Já em fevereiro de 2021, Nívio de Freitas ganhou holofotes após reclamar do próprio salário a Aras. Em reunião do CSMPF, disse que sua renda, de R$ 42 mil, não chegava ao final do mês. “Está nos afligindo, está muito difícil, os vencimentos já não chegam ao fim do mês. É uma situação aflitiva”, queixou-se Nívio a Aras. “Confesso que estou ficando muito preocupado se tenho condições de me manter no exercício da minha função.”

Lava Jato

Um dos primeiros embates públicos entre os dois procuradores aconteceu em meio à disputa por dados na Operação Lava Jato.

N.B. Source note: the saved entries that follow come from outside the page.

(** * Statistics, advisory rules, range histograms and reply parsing

    A shallow embedding of the computation core of the formulation explorer:

    - [computeStats], [statsForField] and [buildAdvisorSections]
      (services/advisor.ts),
    - [computeOutputStats], [buildHistogramData] and the state of the range
      view with its handlers (components/MeasurementRange.tsx),
    - [parseLlmSections] and the choice of the anchor
      (components/OptimizationAdvisor.tsx),
    - [allKeys] and [getValue] (data/experiments.ts), [buildScatterData]
      (components/ScatterExplorer.tsx),
    - the statistics line of the prompt (services/advisorLLM.ts).

    Modelling conventions.

    - A JavaScript number is a value of [number]: [NaN], the two infinities, or
      a finite value carried as an exact rational ([Qc], canonical fractions,
      so that [===] on finite values is Leibniz equality).  Arithmetic on the
      finite values is exact: the rounding of binary64 and its overflow to an
      infinity are not part of this model, and the two zeros are one.  The
      special values follow IEEE 754 (an infinity minus itself is [NaN], a
      division by zero gives an infinity, comparisons with [NaN] are false).
    - [computeStats] and the thresholds [high] and [low] are given a second
      time on the doubles themselves ([Binary64]: primitive floats, IEEE 754
      binary64 with rounding to nearest even).  What depends on the rounding
      or on the overflow of a sum or of a product is stated and proved
      there, against the specification of the primitive operations
      ([SpecFloat]).
    - A property read [o[k]] on a [Record<string, number>] is a lookup in a
      [gmap string number]; [None] is JavaScript's [undefined].
    - A string is its sequence of bytes ([string], UTF-8 for the few characters
      outside ASCII in the message texts).
    - Code that can raise returns an [outcome]; local arrays that the source
      fills with [push] are threaded explicitly.
    - What the host prints for a number of magnitude [10^21] and more is a
      parameter of the formatting ([toStringLarge]).
    - The state of a component is a record, and each of its handlers a
      transition on it. *)

From Stdlib Require Import ZArith QArith Qcanon Qround Qabs Lia Lqa Floats.
From Stdlib Require Import String Ascii DecimalString.
From stdpp Require Import base option list sorting gmap strings.
(** * Coin Exchange front-end: the calculator component and its result view

    A shallow embedding of [CoinChangeCalculator] (state hooks, the health
    probe, local validation, the calculate exchange, the denomination
    selector handlers) and of [ResultDisplay], with the properties of the
    specification proved over it.

    JavaScript numbers are IEEE 754 binary64 values; they are modelled with
    the Standard Library's [spec_float] at precision 53 and [emax] 1024, so
    [0.01], [a - b] and [amountNum > 10000] mean here what they mean in the
    browser, rounding included. *)

From Stdlib Require Import ZArith List Bool Ascii String Lia.
From Stdlib Require Import Sorted Permutation.
From Stdlib Require Import SpecFloat PrimFloat FloatOps.
Import ListNotations.

Local Open Scope string_scope.
Local Open Scope Z_scope.

(** ** The JavaScript built-ins the component calls *)

Module JS.

(** [number]: a binary64 float. *)
Definition number : Type := spec_float.

Definition prec : Z := 53.
Definition emax : Z := 1024.

Definition NaN : number := S754_nan.
Definition Infinity : number := S754_infinity false.

(** [a - b], [a < b], [a > b], [a <= b], [a === b], [isNaN(a)]. *)
Definition sub (a b : number) : number := SFsub prec emax a b.
Definition lt (a b : number) : bool := SFltb a b.
Definition gt (a b : number) : bool := SFltb b a.
Definition le (a b : number) : bool := SFleb a b.
Definition ge (a b : number) : bool := SFleb b a.
Definition strict_eq (a b : number) : bool := SFeqb a b.
Definition isNaN (a : number) : bool :=
  match a with S754_nan => true | _ => false end.

(** The value of the decimal literal [m * 10^e10] (with [0 <= m]) carrying
    the sign [neg], rounded to the nearest binary64, ties to even: what a
    numeric literal of the source and what [parseFloat] evaluate to. *)
Definition of_decimal (neg : bool) (m e10 : Z) : number :=
  match m with
  | Z0 => S754_zero neg
  | Zneg _ => NaN
  | Zpos p =>
      match e10 with
      | Zneg k =>
          let '(q, e2, l) :=
            SFdiv_core_binary prec emax (Zpos p) 0 (Z.pow_pos 10 k) 0 in
          binary_round_aux prec emax neg q e2 l
      | _ => binary_round prec emax neg (Pos.mul p (Z.to_pos (10 ^ e10))) 0
      end
  end.

(** An integer literal such as [0], [5] or [10000]. *)
Definition of_Z (z : Z) : number := of_decimal (z <? 0) (Z.abs z) 0.

(** *** [parseFloat] *)

(** Strings are sequences of code units below 256. *)
Definition is_white_space (c : ascii) : bool :=
  let n := nat_of_ascii c in
  ((9 <=? n) && (n <=? 13) || (n =? 32) || (n =? 160))%nat.

Definition is_digit (c : ascii) : bool :=
  let n := nat_of_ascii c in ((48 <=? n) && (n <=? 57))%nat.

Definition digit_value (c : ascii) : Z := Z.of_nat (nat_of_ascii c) - 48.

Fixpoint trim_start (s : string) : string :=
  match s with
  | String c s' => if is_white_space c then trim_start s' else s
  | EmptyString => s
  end.

(** The longest run of decimal digits at the head of [s], folded into
    [acc]: the new accumulator, how many digits were read, and the
    remaining text. *)
Fixpoint scan_digits (s : string) (acc count : Z) : Z * Z * string :=
  match s with
  | String c s' =>
      if is_digit c then scan_digits s' (10 * acc + digit_value c) (count + 1)
      else (acc, count, s)
  | EmptyString => (acc, count, s)
  end.

(** [ExponentPart]: [e] or [E], an optional sign, at least one digit.
    When the text after the mantissa is not a complete exponent part it is
    not part of the literal and the exponent is 0. *)
Definition scan_exponent (s : string) : Z :=
  match s with
  | String c s1 =>
      if (Ascii.eqb c "e" || Ascii.eqb c "E")%bool then
        let '(neg, s2) :=
          match s1 with
          | String "-" t => (true, t)
          | String "+" t => (false, t)
          | _ => (false, s1)
          end in
        let '(v, count, _) := scan_digits s2 0 0 in
        if count =? 0 then 0 else if neg then - v else v
      else 0
  | EmptyString => 0
  end.

(** [StrUnsignedDecimalLiteral], longest prefix. *)
Definition parse_unsigned (neg : bool) (s : string) : number :=
  if prefix "Infinity" s then S754_infinity neg
  else
    let '(int_part, int_count, s1) := scan_digits s 0 0 in
    let '(mant, frac_count, s2) :=
      match s1 with
      | String "." t =>
          let '(m, total, t') := scan_digits t int_part int_count in
          if total =? 0 then (0, 0, s1)
          else (m, total - int_count, t')
      | _ => (int_part, 0, s1)
      end in
    if (int_count =? 0) && (frac_count =? 0) then NaN
    else of_decimal neg mant (scan_exponent s2 - frac_count).

Definition parseFloat (s : string) : number :=
  match trim_start s with
  | String "-" t => parse_unsigned true t
  | String "+" t => parse_unsigned false t
  | t => parse_unsigned false t
  end.

(** *** [Array.prototype.sort] with a comparison function

    The sort is stable and, for a consistent comparison function, its
    result does not depend on the algorithm.  It is modelled as the
    insertion sort engines use on short arrays: each element is placed
    before the first element it compares below ([comparefn(x, y) < 0]),
    a [NaN] comparison counting as 0.  When the comparison function is not
    consistent on the elements (a [NaN] among them) the language leaves
    the order to the engine, and an engine may order them otherwise than
    this model; what is proved about the order below is proved for catalog
    values, on which [(a, b) => a - b] is consistent, and the rest uses
    only that the result is a permutation. *)
Fixpoint insert (comparefn : number -> number -> number)
    (x : number) (l : list number) : list number :=
  match l with
  | [] => [x]
  | y :: l' =>
      if lt (comparefn x y) (S754_zero false) then x :: y :: l'
      else y :: insert comparefn x l'
  end.

Definition sort (comparefn : number -> number -> number)
    (l : list number) : list number :=
  fold_left (fun sorted x => insert comparefn x sorted) l [].

(** *** [String.prototype.includes] *)
Fixpoint includes (s search : string) : bool :=
  prefix search s ||
  match s with
  | String _ s' => includes s' search
  | EmptyString => false
  end.

(** [a || b] on strings that may be [undefined]: the empty string and
    [undefined] are falsy. *)
Definition or_else (a : option string) (b : string) : string :=
  match a with
  | Some (String c t) => String c t
  | _ => b
  end.

(** *** [Error] objects, as a [catch] clause reads them *)
Module Error.
Record t : Type := { name : string; message : string }.
End Error.

End JS.

Import JS.

(** ** The DTO interfaces

    A field the server may leave out is an [option]: [errorData.message] is
    read through [||], so its absence is a case the component handles. *)

Module CoinInfo.
Record t : Type := { denomination : number; count : number }.
End CoinInfo.

Module CCResponse.
Record t : Type := { coins : list CoinInfo.t; totalCoins : number }.
End CCResponse.

Module ErrorResponse.
Record t : Type := { error : option string; message : option string }.
End ErrorResponse.

Module CCRequest.
Record t : Type := { amount : number; denominations : list number }.
End CCRequest.

(** ** [fetch] *)

Module Fetch.

Inductive Method : Type := GET | POST.

(** What the component passes to [fetch]; [body] is the object handed to
    [JSON.stringify]. *)
Record Request : Type := {
  url : string;
  method : Method;
  headers : list (string * string);
  mode : string;
  body : option CCRequest.t
}.

(** The parsed body: [response.json()] yields an untyped value, which the
    component casts to [ErrorResponse] or to [CCResponse] according to
    [response.ok] alone.  The type holds the two shapes of the server's
    contract, an error object and a result object, read through either
    cast.  A body of another JSON shape ([null], a primitive, an array) is
    not in it, and no theorem below speaks of one. *)
Inductive Json : Type :=
| JError (e : ErrorResponse.t)
| JResult (r : CCResponse.t).

(** [json] is [inl err] when [response.json()] rejects with [err]. *)
Record Response : Type := {
  status : Z;
  json : Error.t + Json
}.

(** [response.ok]: the status is in the range 200-299. *)
Definition ok (r : Response) : bool :=
  (200 <=? status r) && (status r <=? 299).

(** How the promise returned by [fetch] settles. *)
Inductive Outcome : Type :=
| Fulfilled (r : Response)
| Rejected (err : Error.t).

End Fetch.

(** ** ResultDisplay.tsx *)

Module ResultDisplay.

(** One breakdown row: the formatted denomination, [coin.count], the word
    after it, and the [+n] badge shown when more than five coins. *)
Record Row : Type := {
  row_denomination : number;
  row_label : string;
  row_count : number;
  row_unit : string;
  row_badge : option number
}.

Record View : Type := {
  total : number;
  rows : list Row
}.

Definition five : number := of_Z 5.
Definition one : number := of_Z 1.

Definition render_row (formatCurrency : number -> string)
    (coin : CoinInfo.t) : Row :=
  {| row_denomination := CoinInfo.denomination coin;
     row_label := formatCurrency (CoinInfo.denomination coin);
     row_count := CoinInfo.count coin;
     row_unit := if strict_eq (CoinInfo.count coin) one then "coin" else "coins";
     row_badge := if gt (CoinInfo.count coin) five
                  then Some (sub (CoinInfo.count coin) five) else None |}.

Definition ResultDisplay (formatCurrency : number -> string)
    (result : CCResponse.t) : View :=
  {| total := CCResponse.totalCoins result;
     rows := map (render_row formatCurrency) (CCResponse.coins result) |}.

End ResultDisplay.

(** ** CoinChangeCalculator

    The two revisions of the component differ in the fallback base URL and
    in styling only; the fallback is an argument of [initialState]. *)

Module CoinChangeCalculator.

Import Fetch.

Inductive ConnectionStatus : Type := checking | connected | disconnected.

(** The [useState] cells of the component.  [result] holds whatever
    object [setResult] was given: the cast [data as CCResponse] checks
    nothing. *)
Record State : Type := mkState {
  amount : string;
  selectedDenominations : list number;
  validDenominations : list number;
  result : option Json;
  error : string;
  loading : bool;
  apiUrl : string;
  connectionStatus : ConnectionStatus
}.

Definition dec (m e10 : Z) : number := of_decimal false m e10.

(** [0.01, 0.05, 0.10, 0.20, 0.50, 1.00, 2.00, 5.00, 10.00, 50.00, 100.00,
    1000.00], each literal rounded to binary64. *)
Definition catalog : list number :=
  [dec 1 (-2); dec 5 (-2); dec 10 (-2); dec 20 (-2); dec 50 (-2);
   dec 100 (-2); dec 200 (-2); dec 500 (-2); dec 1000 (-2);
   dec 5000 (-2); dec 10000 (-2); dec 100000 (-2)].

Definition fallbackUrl_localhost : string := "http://localhost:8080".
Definition fallbackUrl_deployed : string := "http://13.215.249.135:8080".

(** [import.meta.env.VITE_API_URL || fallback]. *)
Definition initialState (VITE_API_URL : option string) (fallback : string)
    : State :=
  {| amount := "";
     selectedDenominations := [];
     validDenominations := catalog;
     result := None;
     error := "";
     loading := false;
     apiUrl := or_else VITE_API_URL fallback;
     connectionStatus := checking |}.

Na ocasião, Aras já ocupava o cargo de procurador-geral e encampava no CSMPF a ideia de criar um novo órgão para unificar as forças-tarefa do País, a Unidade Nacional de Combate à Corrupção e ao Crime Organizado (Unac), da qual Nívio foi relator.

Uma das propostas sob análise daria mais poder ao procurador-geral, pois centralizaria em Brasília o comando de operações como a Lava Jato e daria o controle das bases de dados das forças a uma secretaria ligada à PGR.

Em entrevista ao Estadão na ocasião, Freitas disse ser contra o compartilhamento irrestrito de dados das operações e atuou para vetar a proposta de Aras. “Eu acho isso sensível e preocupante”, disse Nívio. “Em um caso de quebras de sigilo fiscal e bancário, elas não devem ser compartilhadas. Ainda que sejam compartilhadas, para serem acessadas, dependeriam de autorização judicial, inclusive, para o PGR ter acesso”, afirmou o subprocurador.

O movimento de Aras veio em meio a uma crise na operação, quando procuradores que integravam o núcleo da Lava Jato na PGR pediram demissão após uma aliada sua buscar dados em Curitiba. Ela esteve na capital do Paraná para consultar arquivos da equipe do MPF que originou a Lava Jato, em 2014, nos processos de corrupção do escândalo da Petrobras.

O grupo acusou a suposta diligência da subprocuradora-geral Lindora de Araújo de ter sido “informal”.

Ao jornal Folha de S. Paulo, Nívio Freitas defendeu na época que o “procurador-geral e a procuradora não têm atribuição para requisitar essas informações”. “Você não pode, simplesmente, requisitar acesso a todo o banco de dados”, disse. O subprocurador também alegou que a ação de Aras poderia responsabilizar criminalmente os procuradores de Curitiba e que somente uma decisão do Judiciário poderia permitir o compartilhamento de dados.